───── DATASET ─────

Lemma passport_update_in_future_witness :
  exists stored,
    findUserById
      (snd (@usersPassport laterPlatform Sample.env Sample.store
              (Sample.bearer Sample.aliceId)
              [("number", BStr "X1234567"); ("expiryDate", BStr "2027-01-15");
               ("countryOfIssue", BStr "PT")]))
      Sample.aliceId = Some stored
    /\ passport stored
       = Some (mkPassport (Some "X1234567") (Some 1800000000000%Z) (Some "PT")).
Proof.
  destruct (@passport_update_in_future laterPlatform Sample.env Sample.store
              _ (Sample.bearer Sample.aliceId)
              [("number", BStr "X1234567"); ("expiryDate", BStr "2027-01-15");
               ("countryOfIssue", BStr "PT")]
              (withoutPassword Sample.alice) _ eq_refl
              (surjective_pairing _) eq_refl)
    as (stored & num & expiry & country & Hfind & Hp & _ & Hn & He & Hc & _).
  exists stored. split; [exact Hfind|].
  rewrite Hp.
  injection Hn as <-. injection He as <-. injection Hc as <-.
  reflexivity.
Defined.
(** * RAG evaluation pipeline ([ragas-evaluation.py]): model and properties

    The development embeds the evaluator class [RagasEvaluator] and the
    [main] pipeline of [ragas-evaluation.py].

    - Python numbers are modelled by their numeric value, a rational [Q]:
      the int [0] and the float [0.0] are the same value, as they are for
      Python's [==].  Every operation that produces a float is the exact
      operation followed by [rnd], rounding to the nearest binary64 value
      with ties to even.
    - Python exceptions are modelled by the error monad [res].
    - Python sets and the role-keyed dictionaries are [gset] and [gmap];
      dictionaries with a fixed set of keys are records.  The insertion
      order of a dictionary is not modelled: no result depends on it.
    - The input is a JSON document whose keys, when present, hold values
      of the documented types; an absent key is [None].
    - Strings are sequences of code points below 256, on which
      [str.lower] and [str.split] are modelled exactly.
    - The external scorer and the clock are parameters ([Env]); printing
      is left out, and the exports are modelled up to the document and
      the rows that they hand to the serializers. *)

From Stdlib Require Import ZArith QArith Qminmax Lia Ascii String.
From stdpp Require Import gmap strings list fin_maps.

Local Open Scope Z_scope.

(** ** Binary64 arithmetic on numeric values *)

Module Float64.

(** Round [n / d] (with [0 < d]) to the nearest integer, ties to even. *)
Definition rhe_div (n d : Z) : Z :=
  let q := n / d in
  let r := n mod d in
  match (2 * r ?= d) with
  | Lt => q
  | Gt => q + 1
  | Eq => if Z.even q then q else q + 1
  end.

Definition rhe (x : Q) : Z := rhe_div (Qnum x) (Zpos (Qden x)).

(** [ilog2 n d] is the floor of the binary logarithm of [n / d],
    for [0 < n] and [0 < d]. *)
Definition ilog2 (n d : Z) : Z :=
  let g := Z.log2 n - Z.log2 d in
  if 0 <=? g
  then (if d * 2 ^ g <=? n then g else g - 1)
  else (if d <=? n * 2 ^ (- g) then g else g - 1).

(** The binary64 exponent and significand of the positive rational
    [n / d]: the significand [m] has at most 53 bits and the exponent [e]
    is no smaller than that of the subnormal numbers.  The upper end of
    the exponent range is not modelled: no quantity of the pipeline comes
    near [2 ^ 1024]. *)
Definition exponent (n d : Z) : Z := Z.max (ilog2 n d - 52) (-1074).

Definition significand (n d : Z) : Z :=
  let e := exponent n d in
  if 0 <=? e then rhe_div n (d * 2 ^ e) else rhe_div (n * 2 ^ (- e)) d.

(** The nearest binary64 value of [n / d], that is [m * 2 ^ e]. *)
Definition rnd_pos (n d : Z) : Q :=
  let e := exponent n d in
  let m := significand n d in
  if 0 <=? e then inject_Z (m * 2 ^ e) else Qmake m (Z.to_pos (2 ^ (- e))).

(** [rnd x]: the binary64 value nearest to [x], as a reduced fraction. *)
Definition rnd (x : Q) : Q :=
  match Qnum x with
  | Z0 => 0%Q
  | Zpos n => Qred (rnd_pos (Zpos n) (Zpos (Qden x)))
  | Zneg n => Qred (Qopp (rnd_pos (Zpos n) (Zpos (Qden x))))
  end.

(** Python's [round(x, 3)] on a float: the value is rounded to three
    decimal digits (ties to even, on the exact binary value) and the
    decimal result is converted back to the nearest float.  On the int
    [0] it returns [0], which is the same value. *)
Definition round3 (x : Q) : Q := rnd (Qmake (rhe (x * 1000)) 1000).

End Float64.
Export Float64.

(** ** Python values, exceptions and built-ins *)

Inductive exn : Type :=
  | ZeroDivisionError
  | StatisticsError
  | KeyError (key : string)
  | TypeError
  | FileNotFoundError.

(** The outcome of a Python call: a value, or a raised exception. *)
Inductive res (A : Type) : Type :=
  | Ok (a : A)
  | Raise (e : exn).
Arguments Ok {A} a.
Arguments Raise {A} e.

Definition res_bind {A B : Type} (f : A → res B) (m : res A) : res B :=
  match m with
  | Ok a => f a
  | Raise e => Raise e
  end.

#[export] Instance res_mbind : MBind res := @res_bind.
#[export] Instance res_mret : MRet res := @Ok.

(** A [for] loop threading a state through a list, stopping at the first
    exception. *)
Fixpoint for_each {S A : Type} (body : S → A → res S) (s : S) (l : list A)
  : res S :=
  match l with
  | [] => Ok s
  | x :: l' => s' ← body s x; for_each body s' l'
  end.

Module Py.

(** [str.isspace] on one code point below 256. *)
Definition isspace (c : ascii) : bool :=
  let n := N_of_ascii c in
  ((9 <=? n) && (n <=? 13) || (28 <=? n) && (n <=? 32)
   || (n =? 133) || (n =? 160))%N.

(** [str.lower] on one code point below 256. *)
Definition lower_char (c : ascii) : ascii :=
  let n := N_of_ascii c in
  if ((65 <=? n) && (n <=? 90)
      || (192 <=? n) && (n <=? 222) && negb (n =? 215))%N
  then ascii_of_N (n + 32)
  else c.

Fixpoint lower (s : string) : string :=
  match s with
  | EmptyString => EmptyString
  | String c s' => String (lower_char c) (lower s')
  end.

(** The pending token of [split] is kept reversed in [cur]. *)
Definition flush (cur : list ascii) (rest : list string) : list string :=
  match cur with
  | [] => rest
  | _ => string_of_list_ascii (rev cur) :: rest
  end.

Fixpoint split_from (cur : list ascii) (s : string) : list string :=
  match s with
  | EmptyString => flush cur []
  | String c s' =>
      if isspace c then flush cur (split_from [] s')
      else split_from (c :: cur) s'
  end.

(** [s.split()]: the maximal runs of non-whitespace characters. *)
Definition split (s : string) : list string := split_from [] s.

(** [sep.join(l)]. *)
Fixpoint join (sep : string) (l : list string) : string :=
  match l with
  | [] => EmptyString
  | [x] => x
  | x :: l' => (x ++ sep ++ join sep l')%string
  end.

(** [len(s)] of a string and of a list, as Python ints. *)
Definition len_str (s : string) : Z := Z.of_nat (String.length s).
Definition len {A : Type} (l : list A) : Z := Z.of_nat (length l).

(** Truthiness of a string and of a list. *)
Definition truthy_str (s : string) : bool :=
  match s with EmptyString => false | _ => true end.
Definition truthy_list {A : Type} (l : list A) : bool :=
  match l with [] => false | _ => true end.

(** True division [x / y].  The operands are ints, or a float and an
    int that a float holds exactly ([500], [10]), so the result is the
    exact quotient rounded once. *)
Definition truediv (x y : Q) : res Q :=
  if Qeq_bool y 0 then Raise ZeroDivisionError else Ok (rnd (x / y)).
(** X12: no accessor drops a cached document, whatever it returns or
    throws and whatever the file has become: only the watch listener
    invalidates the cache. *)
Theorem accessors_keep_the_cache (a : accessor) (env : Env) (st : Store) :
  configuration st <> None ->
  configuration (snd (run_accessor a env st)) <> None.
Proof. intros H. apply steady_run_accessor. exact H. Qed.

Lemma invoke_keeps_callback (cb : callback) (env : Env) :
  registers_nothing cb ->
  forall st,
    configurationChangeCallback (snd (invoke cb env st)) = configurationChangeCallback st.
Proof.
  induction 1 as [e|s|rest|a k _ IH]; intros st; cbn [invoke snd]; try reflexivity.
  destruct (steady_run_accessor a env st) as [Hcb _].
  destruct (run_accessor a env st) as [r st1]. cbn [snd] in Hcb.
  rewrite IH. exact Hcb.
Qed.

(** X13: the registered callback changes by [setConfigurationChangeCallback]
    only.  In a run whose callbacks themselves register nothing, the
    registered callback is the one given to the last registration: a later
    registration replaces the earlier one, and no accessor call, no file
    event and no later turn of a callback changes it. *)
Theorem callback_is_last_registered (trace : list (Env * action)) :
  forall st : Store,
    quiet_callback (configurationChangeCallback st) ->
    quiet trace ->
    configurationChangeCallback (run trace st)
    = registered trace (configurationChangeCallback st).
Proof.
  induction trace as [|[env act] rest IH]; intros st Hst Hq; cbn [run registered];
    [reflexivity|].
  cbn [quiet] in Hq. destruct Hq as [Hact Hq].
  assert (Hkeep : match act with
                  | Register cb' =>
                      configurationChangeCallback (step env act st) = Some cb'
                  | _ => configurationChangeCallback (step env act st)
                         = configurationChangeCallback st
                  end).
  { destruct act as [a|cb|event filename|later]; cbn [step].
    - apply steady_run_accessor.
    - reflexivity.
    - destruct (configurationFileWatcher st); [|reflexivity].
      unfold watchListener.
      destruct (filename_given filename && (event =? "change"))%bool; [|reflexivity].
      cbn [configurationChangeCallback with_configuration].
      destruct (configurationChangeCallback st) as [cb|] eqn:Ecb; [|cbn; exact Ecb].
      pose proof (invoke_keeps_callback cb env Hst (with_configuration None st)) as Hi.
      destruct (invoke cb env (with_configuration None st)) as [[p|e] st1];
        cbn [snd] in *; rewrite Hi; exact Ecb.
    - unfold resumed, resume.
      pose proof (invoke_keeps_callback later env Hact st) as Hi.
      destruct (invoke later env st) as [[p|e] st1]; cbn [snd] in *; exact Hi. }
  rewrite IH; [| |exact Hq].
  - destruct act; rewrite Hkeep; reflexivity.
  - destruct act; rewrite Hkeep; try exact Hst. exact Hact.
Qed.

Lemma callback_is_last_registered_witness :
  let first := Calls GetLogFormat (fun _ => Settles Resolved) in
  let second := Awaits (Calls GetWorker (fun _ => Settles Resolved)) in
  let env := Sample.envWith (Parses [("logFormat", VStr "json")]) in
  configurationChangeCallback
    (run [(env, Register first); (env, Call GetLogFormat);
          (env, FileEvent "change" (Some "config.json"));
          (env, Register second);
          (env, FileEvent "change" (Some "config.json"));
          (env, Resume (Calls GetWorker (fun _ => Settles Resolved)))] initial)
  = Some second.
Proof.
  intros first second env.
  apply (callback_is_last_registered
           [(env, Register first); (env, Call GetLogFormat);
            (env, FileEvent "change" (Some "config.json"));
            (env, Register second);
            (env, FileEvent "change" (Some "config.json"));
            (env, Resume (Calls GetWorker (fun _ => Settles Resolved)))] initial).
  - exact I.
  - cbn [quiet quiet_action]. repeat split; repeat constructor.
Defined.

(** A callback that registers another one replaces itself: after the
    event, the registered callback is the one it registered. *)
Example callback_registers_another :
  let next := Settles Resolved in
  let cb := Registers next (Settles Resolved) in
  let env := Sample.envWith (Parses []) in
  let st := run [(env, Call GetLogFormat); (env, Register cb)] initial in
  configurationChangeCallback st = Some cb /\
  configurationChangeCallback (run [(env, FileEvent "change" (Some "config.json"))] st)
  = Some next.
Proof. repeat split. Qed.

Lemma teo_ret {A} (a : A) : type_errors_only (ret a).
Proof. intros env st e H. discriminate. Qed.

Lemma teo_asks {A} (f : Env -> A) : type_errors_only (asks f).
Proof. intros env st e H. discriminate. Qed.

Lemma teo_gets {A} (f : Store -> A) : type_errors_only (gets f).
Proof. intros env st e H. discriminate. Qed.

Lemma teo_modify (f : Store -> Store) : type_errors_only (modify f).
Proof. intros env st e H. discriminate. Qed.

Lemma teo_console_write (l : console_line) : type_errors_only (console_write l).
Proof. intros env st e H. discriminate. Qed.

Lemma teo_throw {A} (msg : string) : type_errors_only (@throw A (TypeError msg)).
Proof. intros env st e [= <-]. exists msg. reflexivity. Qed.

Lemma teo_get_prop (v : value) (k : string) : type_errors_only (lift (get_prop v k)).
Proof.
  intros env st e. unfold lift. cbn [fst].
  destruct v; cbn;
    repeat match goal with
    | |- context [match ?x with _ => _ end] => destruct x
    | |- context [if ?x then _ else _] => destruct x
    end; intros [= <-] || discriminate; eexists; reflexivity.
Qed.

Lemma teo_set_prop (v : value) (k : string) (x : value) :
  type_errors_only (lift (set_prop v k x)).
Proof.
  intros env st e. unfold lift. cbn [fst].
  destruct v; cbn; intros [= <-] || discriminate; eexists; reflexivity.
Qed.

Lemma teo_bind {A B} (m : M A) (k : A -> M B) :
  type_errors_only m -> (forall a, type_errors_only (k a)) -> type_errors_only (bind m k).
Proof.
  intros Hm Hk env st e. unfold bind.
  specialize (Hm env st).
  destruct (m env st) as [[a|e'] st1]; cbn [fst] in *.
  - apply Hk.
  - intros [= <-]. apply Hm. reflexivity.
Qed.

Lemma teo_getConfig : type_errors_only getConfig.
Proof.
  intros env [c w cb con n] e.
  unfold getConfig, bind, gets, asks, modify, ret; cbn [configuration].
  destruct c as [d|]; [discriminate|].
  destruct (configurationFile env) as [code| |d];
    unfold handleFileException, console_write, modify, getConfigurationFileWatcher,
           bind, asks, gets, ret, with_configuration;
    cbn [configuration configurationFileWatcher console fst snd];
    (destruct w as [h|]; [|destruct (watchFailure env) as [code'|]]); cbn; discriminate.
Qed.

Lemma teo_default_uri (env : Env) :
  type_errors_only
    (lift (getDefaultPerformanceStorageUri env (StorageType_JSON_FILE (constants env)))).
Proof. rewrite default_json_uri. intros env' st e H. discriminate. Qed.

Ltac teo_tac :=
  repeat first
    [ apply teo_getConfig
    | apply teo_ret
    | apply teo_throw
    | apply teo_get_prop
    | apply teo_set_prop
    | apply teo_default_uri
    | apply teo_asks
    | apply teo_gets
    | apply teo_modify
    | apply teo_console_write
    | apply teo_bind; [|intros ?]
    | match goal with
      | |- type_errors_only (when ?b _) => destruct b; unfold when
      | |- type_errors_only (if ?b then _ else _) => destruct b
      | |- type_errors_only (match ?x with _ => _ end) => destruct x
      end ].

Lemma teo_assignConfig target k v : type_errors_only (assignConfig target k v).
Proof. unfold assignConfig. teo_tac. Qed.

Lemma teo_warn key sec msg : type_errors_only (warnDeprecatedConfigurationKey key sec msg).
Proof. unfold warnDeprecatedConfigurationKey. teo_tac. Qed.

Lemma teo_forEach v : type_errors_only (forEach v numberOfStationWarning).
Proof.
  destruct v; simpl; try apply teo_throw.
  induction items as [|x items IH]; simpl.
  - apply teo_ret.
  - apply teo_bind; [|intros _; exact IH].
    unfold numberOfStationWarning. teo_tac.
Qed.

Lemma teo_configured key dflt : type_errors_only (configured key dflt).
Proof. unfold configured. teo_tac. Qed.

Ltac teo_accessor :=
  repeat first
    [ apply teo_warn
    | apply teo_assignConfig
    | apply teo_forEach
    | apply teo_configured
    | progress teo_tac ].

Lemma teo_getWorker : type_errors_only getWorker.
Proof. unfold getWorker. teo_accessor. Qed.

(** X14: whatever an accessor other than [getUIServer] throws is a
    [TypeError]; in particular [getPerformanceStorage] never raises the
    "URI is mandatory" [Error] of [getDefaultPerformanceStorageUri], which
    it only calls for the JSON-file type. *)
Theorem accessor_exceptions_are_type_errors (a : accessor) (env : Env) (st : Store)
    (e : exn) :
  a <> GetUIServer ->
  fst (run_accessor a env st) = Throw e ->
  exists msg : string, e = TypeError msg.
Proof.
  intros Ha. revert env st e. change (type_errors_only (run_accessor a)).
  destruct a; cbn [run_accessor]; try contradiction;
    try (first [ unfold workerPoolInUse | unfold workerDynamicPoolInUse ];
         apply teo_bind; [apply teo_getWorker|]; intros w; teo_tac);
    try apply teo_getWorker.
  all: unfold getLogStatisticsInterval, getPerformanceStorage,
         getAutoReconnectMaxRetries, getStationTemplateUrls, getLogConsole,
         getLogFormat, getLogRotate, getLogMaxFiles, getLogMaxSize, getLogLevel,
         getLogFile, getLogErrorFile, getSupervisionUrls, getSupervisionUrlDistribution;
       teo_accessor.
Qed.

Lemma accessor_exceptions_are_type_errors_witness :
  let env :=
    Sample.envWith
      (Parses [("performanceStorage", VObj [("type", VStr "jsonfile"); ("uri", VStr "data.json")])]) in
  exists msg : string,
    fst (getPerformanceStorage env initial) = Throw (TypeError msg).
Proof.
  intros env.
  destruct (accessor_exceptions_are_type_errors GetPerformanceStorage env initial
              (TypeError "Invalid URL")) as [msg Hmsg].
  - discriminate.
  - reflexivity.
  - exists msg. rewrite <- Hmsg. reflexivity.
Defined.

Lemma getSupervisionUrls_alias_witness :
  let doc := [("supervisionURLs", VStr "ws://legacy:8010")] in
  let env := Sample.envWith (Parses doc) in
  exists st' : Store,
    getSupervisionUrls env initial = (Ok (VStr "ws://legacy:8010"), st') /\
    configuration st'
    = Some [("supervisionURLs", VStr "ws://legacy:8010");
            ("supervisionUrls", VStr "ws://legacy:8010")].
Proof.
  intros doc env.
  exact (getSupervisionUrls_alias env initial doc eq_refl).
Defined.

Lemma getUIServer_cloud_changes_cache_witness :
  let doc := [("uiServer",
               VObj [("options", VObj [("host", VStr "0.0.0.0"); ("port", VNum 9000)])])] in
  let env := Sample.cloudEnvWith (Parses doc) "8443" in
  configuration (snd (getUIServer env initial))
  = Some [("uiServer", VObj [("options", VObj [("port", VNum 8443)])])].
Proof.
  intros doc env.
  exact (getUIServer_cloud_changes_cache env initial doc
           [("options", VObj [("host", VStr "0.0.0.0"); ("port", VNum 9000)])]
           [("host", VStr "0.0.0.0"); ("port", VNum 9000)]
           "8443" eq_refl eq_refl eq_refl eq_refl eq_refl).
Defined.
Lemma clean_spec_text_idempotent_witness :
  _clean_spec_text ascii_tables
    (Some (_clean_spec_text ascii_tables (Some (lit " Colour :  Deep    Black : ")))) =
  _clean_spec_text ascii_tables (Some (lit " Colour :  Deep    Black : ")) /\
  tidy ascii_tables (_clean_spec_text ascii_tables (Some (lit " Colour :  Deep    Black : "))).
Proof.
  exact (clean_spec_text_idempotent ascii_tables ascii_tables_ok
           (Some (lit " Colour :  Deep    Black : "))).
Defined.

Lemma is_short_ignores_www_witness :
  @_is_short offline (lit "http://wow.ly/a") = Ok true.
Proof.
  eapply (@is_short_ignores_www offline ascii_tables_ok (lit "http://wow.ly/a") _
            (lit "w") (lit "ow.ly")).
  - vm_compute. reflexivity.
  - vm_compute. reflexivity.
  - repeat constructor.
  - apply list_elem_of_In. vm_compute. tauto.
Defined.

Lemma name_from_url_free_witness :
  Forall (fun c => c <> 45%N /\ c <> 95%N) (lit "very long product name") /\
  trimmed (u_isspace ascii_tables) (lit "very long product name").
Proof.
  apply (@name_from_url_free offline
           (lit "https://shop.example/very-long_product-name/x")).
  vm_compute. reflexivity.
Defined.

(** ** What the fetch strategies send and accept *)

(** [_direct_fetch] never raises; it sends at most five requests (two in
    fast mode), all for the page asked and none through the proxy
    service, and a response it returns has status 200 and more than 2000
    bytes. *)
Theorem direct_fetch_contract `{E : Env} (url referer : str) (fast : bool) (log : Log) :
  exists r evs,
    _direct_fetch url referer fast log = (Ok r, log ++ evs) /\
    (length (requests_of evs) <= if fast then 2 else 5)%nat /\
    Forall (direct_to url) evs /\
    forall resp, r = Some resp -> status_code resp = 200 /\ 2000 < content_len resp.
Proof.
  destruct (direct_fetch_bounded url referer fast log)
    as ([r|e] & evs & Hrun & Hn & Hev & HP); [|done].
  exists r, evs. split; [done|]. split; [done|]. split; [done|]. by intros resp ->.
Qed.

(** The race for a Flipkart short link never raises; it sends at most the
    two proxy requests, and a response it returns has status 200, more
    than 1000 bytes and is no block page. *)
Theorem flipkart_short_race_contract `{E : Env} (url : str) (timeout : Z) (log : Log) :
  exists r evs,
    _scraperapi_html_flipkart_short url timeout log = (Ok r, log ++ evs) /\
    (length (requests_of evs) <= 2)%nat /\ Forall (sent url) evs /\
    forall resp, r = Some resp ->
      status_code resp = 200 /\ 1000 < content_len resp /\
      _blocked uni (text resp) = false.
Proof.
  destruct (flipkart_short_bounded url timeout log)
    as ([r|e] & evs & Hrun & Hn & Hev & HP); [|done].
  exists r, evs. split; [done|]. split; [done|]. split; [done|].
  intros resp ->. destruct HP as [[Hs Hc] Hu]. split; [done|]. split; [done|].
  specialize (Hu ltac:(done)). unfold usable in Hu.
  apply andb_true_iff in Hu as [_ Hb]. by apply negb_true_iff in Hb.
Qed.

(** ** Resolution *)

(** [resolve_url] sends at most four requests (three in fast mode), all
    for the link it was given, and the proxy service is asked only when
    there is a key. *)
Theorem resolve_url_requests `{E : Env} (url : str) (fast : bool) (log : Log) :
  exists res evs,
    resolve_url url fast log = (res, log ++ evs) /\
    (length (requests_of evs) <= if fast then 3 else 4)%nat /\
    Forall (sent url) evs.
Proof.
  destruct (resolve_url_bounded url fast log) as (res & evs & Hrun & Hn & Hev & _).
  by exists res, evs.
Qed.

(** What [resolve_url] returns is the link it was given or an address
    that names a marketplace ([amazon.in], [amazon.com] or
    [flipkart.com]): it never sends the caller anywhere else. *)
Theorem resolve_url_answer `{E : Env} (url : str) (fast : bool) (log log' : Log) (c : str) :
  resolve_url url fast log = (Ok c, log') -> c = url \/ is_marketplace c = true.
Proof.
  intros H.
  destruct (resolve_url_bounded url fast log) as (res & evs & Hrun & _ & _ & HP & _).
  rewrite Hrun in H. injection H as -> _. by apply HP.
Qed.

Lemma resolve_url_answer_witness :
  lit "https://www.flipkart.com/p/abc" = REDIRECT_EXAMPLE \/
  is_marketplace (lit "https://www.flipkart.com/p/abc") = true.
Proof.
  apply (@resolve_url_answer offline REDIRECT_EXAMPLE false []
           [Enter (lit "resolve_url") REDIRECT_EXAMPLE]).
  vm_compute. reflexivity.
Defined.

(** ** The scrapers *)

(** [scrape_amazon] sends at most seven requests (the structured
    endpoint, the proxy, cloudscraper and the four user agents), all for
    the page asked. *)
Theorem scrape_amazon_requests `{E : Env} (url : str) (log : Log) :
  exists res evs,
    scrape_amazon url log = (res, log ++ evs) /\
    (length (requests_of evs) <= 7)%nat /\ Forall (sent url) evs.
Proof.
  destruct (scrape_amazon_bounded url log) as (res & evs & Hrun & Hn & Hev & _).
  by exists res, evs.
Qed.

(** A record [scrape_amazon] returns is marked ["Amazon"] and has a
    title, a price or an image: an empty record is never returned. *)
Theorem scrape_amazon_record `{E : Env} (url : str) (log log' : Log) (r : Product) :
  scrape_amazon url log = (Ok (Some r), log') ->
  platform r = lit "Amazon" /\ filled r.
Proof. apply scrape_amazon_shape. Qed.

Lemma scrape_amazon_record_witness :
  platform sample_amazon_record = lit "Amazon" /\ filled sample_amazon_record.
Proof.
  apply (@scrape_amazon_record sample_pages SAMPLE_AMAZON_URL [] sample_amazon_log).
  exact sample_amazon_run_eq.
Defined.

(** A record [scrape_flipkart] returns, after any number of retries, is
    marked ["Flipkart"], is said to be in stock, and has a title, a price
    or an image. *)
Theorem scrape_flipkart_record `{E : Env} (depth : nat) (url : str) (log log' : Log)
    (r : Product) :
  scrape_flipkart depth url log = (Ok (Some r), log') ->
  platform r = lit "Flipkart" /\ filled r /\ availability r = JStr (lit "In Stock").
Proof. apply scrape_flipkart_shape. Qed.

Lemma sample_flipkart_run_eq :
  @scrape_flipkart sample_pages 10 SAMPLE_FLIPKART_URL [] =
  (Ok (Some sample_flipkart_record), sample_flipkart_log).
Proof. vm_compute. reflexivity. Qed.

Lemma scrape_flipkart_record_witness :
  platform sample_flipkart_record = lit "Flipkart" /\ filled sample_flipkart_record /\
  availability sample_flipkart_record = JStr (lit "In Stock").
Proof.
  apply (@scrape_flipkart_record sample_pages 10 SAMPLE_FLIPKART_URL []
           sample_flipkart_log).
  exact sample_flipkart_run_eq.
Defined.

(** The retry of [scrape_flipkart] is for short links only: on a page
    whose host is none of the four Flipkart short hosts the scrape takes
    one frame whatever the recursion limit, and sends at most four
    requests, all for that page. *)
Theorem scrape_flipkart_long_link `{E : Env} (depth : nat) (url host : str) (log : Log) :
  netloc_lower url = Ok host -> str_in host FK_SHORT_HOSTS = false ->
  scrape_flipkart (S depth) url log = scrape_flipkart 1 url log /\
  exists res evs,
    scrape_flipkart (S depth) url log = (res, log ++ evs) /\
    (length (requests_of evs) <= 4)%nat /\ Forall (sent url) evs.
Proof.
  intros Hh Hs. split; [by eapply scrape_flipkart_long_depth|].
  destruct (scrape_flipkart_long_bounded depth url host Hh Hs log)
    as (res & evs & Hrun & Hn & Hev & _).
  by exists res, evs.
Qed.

─────

**REQUIRED WORK**
If a line of the records above holds the word "when", show it.

**EXERCISE RESPONSE**
    - The input is a JSON document whose keys, when present, hold values
      | |- type_errors_only (when ?b _) => destruct b; unfold when
    for the link it was given, and the proxy service is asked only when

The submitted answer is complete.